* Exercise: Work out how many lines in the records include the word "tick", then answer with nothing but that number.

Extracted records:

(** X6.  An exception of the probe that is neither a timeout nor a
    missing element (a stale element reference, say) is not absorbed by
    the inner handler: the site-B extraction returns ['N/A'] after one
    logged error, from the state in which the exception was raised, and
    does not wait for the profit element. *)
Theorem probe_failure_is_unavailable (driver : nat) (isbn : string)
    (w w1 : World) :
  search_isbn driver isbn w = (Ok tt, w1) ->
  let w2 := called (indicator_wait driver) w1 in
  let w3 := called (EvText (indicator driver)) w2 in
  match oracle w1 (tick w1) (indicator_wait driver) with
  | Raises e =>
      absorbed_by_probe e = false ->
      exists msg, fetch_restricted_inventory_data driver isbn w
                  = (Ok NA, final (logging ERROR msg w2))
  | Returns _ =>
      match oracle w2 (tick w2) (EvText (indicator driver)) with
      | Raises e =>
          absorbed_by_probe e = false ->
          exists msg, fetch_restricted_inventory_data driver isbn w
                      = (Ok NA, final (logging ERROR msg w3))
      | Returns _ => True
      end
  end.
Proof.
  intros Hs w2 w3.
  assert (P : forall e w', not_profitable_probe driver w1 = (Raise e, w') ->
                exists msg, fetch_restricted_inventory_data driver isbn w
                            = (Ok NA, final (logging ERROR msg w'))).
  { intros e w' Hp.
    unfold fetch_restricted_inventory_data, fetch_restricted_inventory_body,
      try_except.
    rewrite (bind_ok _ _ _ _ _ Hs), (bind_raise _ _ _ _ _ Hp).
    apply restricted_inventory_handlers_na. }
  pose proof (probe_answers driver w1) as A. cbv zeta in A. fold w2 w3 in A.
  destruct (oracle w1 (tick w1) (indicator_wait driver)) as [t|e].
  - destruct (oracle w2 (tick w2) (EvText (indicator driver))) as [text|e];
      [exact I|].
    intros He. rewrite He in A. exact (P _ _ A).
  - intros He. rewrite He in A. exact (P _ _ A).
Qed.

* Task solution: 4